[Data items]
BEGIN

Lemma term_freq_Ok U H text w out :
  (term_freq U H text w).1 = Ok out →
  ∃ dm, dictionary H w (lit "meaningless") = Some dm
    ∧ analyse U (_call_texsmart_api H (request_text dm text)) = Ok out.
Proof.
  rewrite term_freq_result.
  destruct (dictionary H w (lit "meaningless")) as [dm |]; [| done]. eauto.
Qed.

Lemma Counter_sorted_set_lookup l s :
  Counter (sorted_set l) !! s = if decide (s ∈ l) then Some 1 else None.
Proof.
  rewrite Counter_NoDup_lookup by apply NoDup_sorted_set.
  destruct (decide (s ∈ sorted_set l)) as [Hs | Hs],
    (decide (s ∈ l)) as [Hl | Hl]; try done;
    rewrite elem_of_sorted_set in Hs; done.
Qed.

(** An entity label "5" and a related concept "2024年" reach the outputs:
    the label and related lists only pass the punctuation filter. *)
Lemma labels_keep_digit_tokens :
  (term_freq sample_unicode (sample_host (Responded digit_labels))
             (lit "x") fresh).1
  = Ok (∅, [lit "5"], [lit "2024" ++ [24180%N]])
  ∧ single_character (lit "5")
  ∧ pure_digits sample_unicode (lit "5")
  ∧ digits_and_unit sample_unicode (lit "2024" ++ [24180%N]).
Proof.
  split; [vm_compute; reflexivity |].
  split; [reflexivity |].
  split; [split; [done | by repeat constructor] |].
  exists (lit "2024"), 24180%N.
  split; [reflexivity |].
  split; [split; [done | by repeat constructor] | by left].
Qed.

(** C5 (amended). No token with a non-word character appears in any of the
    three outputs of [term_freq].  No single-character token, no pure-digit
    token and no digits-and-unit token appears in the frequency mapping. *)
Theorem term_freq_filters (U : UnicodeData) (H : Host) (text : str)
    (w : world) (c : gmap str Z) (i18n related : list str) :
  (term_freq U H text w).1 = Ok (c, i18n, related) →
  (∀ s, is_Some (c !! s) → ¬ excluded U s)
  ∧ (∀ s, s ∈ i18n → ¬ has_non_word U s)
  ∧ (∀ s, s ∈ related → ¬ has_non_word U s).
Proof.
  intros (dm & _ & Ha)%term_freq_Ok.
  apply analyse_Ok in Ha
    as (pd & il & rl & words & il' & rl' & _ & _ & Hw & Hi & Hr & -> & -> & ->).
  split; [| split].
  - intros s Hs. rewrite Counter_sorted_set_lookup in Hs.
    destruct (decide (s ∈ _remove_unless_words U words)) as [Hin |];
      [| by destruct Hs].
    apply remove_unless_words_elem in Hin as (Hin & Hlen & Hun).
    apply (remove_punctuation_elem _ _ _ _ Hw) in Hin as [_ Hp].
    apply punct_search_false in Hp.
    intros [Hnw | [Hone | Hdig]]; [done | | ].
    + unfold single_character in Hone. lia.
    + apply is_unwanted_excluded in Hdig. congruence.
  - intros s Hs. rewrite elem_of_sorted_set in Hs.
    apply (remove_punctuation_elem _ _ _ _ Hi) in Hs as [_ Hp].
    by apply punct_search_false.
  - intros s Hs. rewrite elem_of_sorted_set in Hs.
    apply (remove_punctuation_elem _ _ _ _ Hr) in Hs as [_ Hp].
    by apply punct_search_false.
Qed.

Lemma term_freq_filters_witness :
  (∀ s, is_Some (({[ lit "hello" := 1; [19990%N; 30028%N] := 1 ]}
                    : gmap str Z) !! s) →
        ¬ excluded sample_unicode s)
  ∧ (∀ s, s ∈ [[]; lit "place"] → ¬ has_non_word sample_unicode s)
  ∧ (∀ s, s ∈ [lit "capital"; lit "city"] → ¬ has_non_word sample_unicode s).
Proof.
  apply (term_freq_filters sample_unicode
           (sample_host (Responded (JDict sample_answer)))
           (lit "a fab day") fresh).
  vm_compute. reflexivity.
Defined.

Lemma survivors_elem U (strs : list json) (words : list str) s :
  _remove_punctuation U strs = Ok words →
  s ∈ sorted_set (_remove_unless_words U words)
  ↔ JStr s ∈ strs ∧ ¬ has_non_word U s
    ∧ (1 < length s)%nat ∧ is_unwanted U s = false.
Proof.
  intros Hw.
  rewrite elem_of_sorted_set, remove_unless_words_elem.
  rewrite (remove_punctuation_elem _ _ _ _ Hw), punct_search_false.
  naive_solver.
Qed.

(** C6. For a fixed segmentation response the outputs of [term_freq] are
    fixed: any run that gets the same response returns the same three
    values.  The frequency mapping is [Counter] over the token sequence the
    code builds: the strings of the word records that pass the punctuation
    filter and [_remove_unless_words], deduplicated and sorted.  That
    sequence has no duplicates, is in increasing order and holds exactly the
    surviving tokens, so every count in the mapping is 1. *)
Theorem term_freq_counts_one (U : UnicodeData) (H : Host) (text : str)
    (w : world) (c : gmap str Z) (i18n related : list str) :
  (term_freq U H text w).1 = Ok (c, i18n, related) →
  (∃ dm pd words tokens,
      dictionary H w (lit "meaningless") = Some dm
      ∧ _parse_texsmart_response
          (_call_texsmart_api H (request_text dm text)) = Ok pd
      ∧ _remove_punctuation U (w_str <$> word_list pd) = Ok words
      ∧ tokens = sorted_set (_remove_unless_words U words)
      ∧ c = Counter tokens
      ∧ NoDup tokens ∧ StronglySorted str_le tokens
      ∧ (∀ s, s ∈ tokens
              ↔ JStr s ∈ (w_str <$> word_list pd) ∧ ¬ has_non_word U s
                ∧ (1 < length s)%nat ∧ is_unwanted U s = false)
      ∧ (∀ s, c !! s = if decide (s ∈ tokens) then Some 1 else None))
  ∧ (∀ s n, c !! s = Some n → n = 1)
  ∧ (∀ H' text' w' dm dm',
       dictionary H w (lit "meaningless") = Some dm →
       dictionary H' w' (lit "meaningless") = Some dm' →
       _call_texsmart_api H' (request_text dm' text')
       = _call_texsmart_api H (request_text dm text) →
       (term_freq U H' text' w').1 = Ok (c, i18n, related)).
Proof.
  intros Hrun. split; [| split].
  - apply term_freq_Ok in Hrun as (dm & Hm & Ha).
    apply analyse_Ok in Ha
      as (pd & il & rl & words & il' & rl' & Hp & _ & Hw & _ & _ & -> & _ & _).
    exists dm, pd, words, (sorted_set (_remove_unless_words U words)).
    split; [done |]. split; [done |]. split; [done |]. split; [done |].
    split; [done |].
    split; [apply NoDup_sorted_set |].
    split; [apply StronglySorted_sorted_set |].
    split; [intros s; by apply survivors_elem |].
    intros s. apply Counter_NoDup_lookup, NoDup_sorted_set.
  - apply term_freq_Ok in Hrun as (dm & _ & Ha).
    apply analyse_Ok in Ha
      as (pd & il & rl & words & il' & rl' & _ & _ & _ & _ & _ & -> & _ & _).
    intros s n. rewrite Counter_sorted_set_lookup.
    destruct (decide _); congruence.
  - intros H' text' w' dm dm' Hm Hm' Hcall.
    rewrite term_freq_result, Hm in Hrun.
    by rewrite term_freq_result, Hm', Hcall.
Qed.

Lemma term_freq_counts_one_witness :
  ∃ dm pd words tokens,
    dictionary (sample_host (Responded (JDict sample_answer))) fresh
               (lit "meaningless") = Some dm
    ∧ _parse_texsmart_response
        (_call_texsmart_api (sample_host (Responded (JDict sample_answer)))
                            (request_text dm (lit "a fab day"))) = Ok pd
    ∧ _remove_punctuation sample_unicode (w_str <$> word_list pd) = Ok words
    ∧ tokens = sorted_set (_remove_unless_words sample_unicode words)
    ∧ ({[ lit "hello" := 1; [19990%N; 30028%N] := 1 ]} : gmap str Z)
      = Counter tokens
    ∧ NoDup tokens ∧ StronglySorted str_le tokens
    ∧ (∀ s, s ∈ tokens
            ↔ JStr s ∈ (w_str <$> word_list pd)
              ∧ ¬ has_non_word sample_unicode s
              ∧ (1 < length s)%nat ∧ is_unwanted sample_unicode s = false)
    ∧ (∀ s, ({[ lit "hello" := 1; [19990%N; 30028%N] := 1 ]} : gmap str Z)
            !! s
            = if decide (s ∈ tokens) then Some 1 else None).
Proof.
  refine (proj1 (term_freq_counts_one sample_unicode
           (sample_host (Responded (JDict sample_answer)))
           (lit "a fab day") fresh _ [[]; lit "place"]
           [lit "capital"; lit "city"] _)).
  vm_compute. reflexivity.
Defined.

(** ** The store of unrecognized words *)

(** C7. After [_save_unrecognized_words] the file holds the deduplicated,
    sorted union of the words it held before (none when the file was
    missing) and the words of this run; so no stored word is ever lost, and
    after two runs in a row the file holds the union of both runs' words and
    the earlier content. *)
Theorem save_unrecognized_union (words : list str) (w : world) :
  (_save_unrecognized_words words w).1 = Ok ()
  ∧ unrecognized_words_yaml (_save_unrecognized_words words w).2
    = Some {[ lit "unrecognized" := sorted_set (existing_words w ++ words) ]}
  ∧ NoDup (existing_words (_save_unrecognized_words words w).2)
  ∧ StronglySorted str_le
      (existing_words (_save_unrecognized_words words w).2)
  ∧ (∀ x, x ∈ existing_words (_save_unrecognized_words words w).2
          ↔ x ∈ existing_words w ∨ x ∈ words)
  ∧ (unrecognized_words_yaml w = None →
     existing_words (_save_unrecognized_words words w).2 = sorted_set words)
  ∧ (∀ x, x ∈ existing_words w →
          x ∈ existing_words (_save_unrecognized_words words w).2)
  ∧ (∀ words' x,
       x ∈ existing_words
             (_save_unrecognized_words words'
                (_save_unrecognized_words words w).2).2
       ↔ x ∈ existing_words w ∨ x ∈ words ∨ x ∈ words').
Proof.
  assert (∀ ws v, existing_words (_save_unrecognized_words ws v).2
                  = sorted_set (existing_words v ++ ws)) as Hsaved.
  { intros ws v. unfold _save_unrecognized_words, existing_words at 1.
    cbn [snd unrecognized_words_yaml]. by rewrite lookup_singleton_eq. }
  split; [done |]. split; [done |]. rewrite !Hsaved.
  split; [apply NoDup_sorted_set |].
  split; [apply StronglySorted_sorted_set |].
  split; [intros x; by rewrite elem_of_sorted_set, elem_of_app |].
  split; [intros Hnone; unfold existing_words; by rewrite Hnone |].
  split; [intros x Hx; rewrite elem_of_sorted_set, elem_of_app; by left |].
  intros words' x.
  rewrite Hsaved, elem_of_sorted_set, elem_of_app, Hsaved,
    elem_of_sorted_set, elem_of_app.
  naive_solver.
Qed.

(** ** The dictionary cache *)

Section Cache.
Variable U : UnicodeData.
Variable H : Host.



Lemma term_freq_state text w :
  (term_freq U H text w).2 = (_remove_meaningless H text w).2.
Proof.
  unfold term_freq. unfold bind at 1.
  destruct (_remove_meaningless H text w) as [[t | e] w1]; [| done].
  unfold bind, lift, ret.
  destruct (_parse_texsmart_response _) as [pd | e]; [| done]. simpl.
  destruct (collect_entities _ _ _) as [[il rl] | e]; [| done]. simpl.
  destruct (_remove_punctuation U (w_str <$> _)) as [ws | e]; [| done].
  simpl.
  destruct (_remove_punctuation U il) as [il' | e]; [| done]. simpl.
  by destruct (_remove_punctuation U rl) as [rl' | e].
Qed.

Lemma save_coherent words w :
  cache_coherent H w →
  cache_coherent H (_save_unrecognized_words words w).2.
Proof. done. Qed.




End Cache.




(** ** The counters of the sentiment report *)

(** C9. In every report [sentiment] returns, positive_num + negative_num is
    at most word_num, and the three are non-negative. *)
Theorem sentiment_counts_bounded (U : UnicodeData) (H : Host) (text : str)
    (w : world) (rd : result_dict) :
  (sentiment U H text w).1 = Ok rd →
  ∃ n, word_num rd = Some n
    ∧ positive_num rd + negative_num rd ≤ n
    ∧ 0 ≤ positive_num rd ∧ 0 ≤ negative_num rd ∧ 0 ≤ n.
Proof.
  rewrite sentiment_result. unfold sentiment_value.
  destruct (dictionary H w (lit "meaningless")) as [dm |]; [| done].
  destruct (dictionary H w (lit "positive")) as [dp |]; [| done].
  destruct (dictionary H w (lit "negative")) as [dn |]; [| done].
  destruct (phrase_tokens U _) as [words |]; [| done].
  cbn [mbind result_bind]. intros [= <-].
  unfold report. rewrite classify_spec.
  cbn [fst positive_num negative_num word_num].
  eexists. split; [done |].
  pose proof (filter_disjoint_length
                (counts_positive (entries "positive" dp))
                (counts_negative (entries "positive" dp)
                                 (entries "negative" dn)) words) as Hlen.
  split; [| lia]. apply Nat2Z.inj_le in Hlen; [lia |].
  intros x Hp [Hnp _]. done.
Qed.

Lemma sentiment_counts_bounded_witness :
  ∃ n, Some 3 = Some n ∧ 1 + 1 ≤ n ∧ 0 ≤ 1 ∧ 0 ≤ 1 ∧ 0 ≤ n.
Proof.
  exact (sentiment_counts_bounded sample_unicode
           (sample_host (Responded three_phrases)) (lit "a fab day") fresh
           {| positive_num := 1; negative_num := 1; word_num := Some 3 |}
           eq_refl).
Defined.

(** ** Entities without a label *)

Lemma for_each_elem {A B} (f : A → result B) (l : list A) : ∀ es x,
  for_each f l = Ok es → x ∈ l → ∃ e, f x = Ok e ∧ e ∈ es.
Proof.
  induction l as [|a l IH]; intros es x Hes Hx.
  - by apply elem_of_nil in Hx.
  - cbn [for_each] in Hes.
    destruct (f a) as [b |] eqn:Hfa; [| done].
    cbn [mbind result_bind] in Hes.
    destruct (for_each f l) as [bs |]; [| done].
    cbn [mbind result_bind] in Hes. injection Hes as <-.
    apply elem_of_cons in Hx as [-> | Hx].
    + exists b. split; [done | by left].
    + destruct (IH bs x eq_refl Hx) as (e & He & Hin).
      exists e. split; [done | by right].
Qed.

Lemma collect_entities_i18n entities : ∀ il rl il' rl',
  collect_entities entities il rl = Ok (il', rl') →
  il' = il ++ (e_i18n <$> entities).
Proof.
  induction entities as [|e entities IH]; intros il rl il' rl' Hc.
  - simplify_eq/=. by rewrite app_nil_r.
  - cbn [collect_entities] in Hc.
    destruct (py_iter (e_related e)) as [related |]; [| done].
    cbn [mbind result_bind] in Hc. apply IH in Hc as ->.
    by rewrite <- app_assoc.
Qed.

END

_YOUR INSTRUCTIONS_
Copy each line of the entries in which the string "JStr" is found.

_ANSWER TO THIS EXERCISE_
  ↔ JStr s ∈ strs ∧ ¬ has_non_word U s
              ↔ JStr s ∈ (w_str <$> word_list pd) ∧ ¬ has_non_word U s
            ↔ JStr s ∈ (w_str <$> word_list pd)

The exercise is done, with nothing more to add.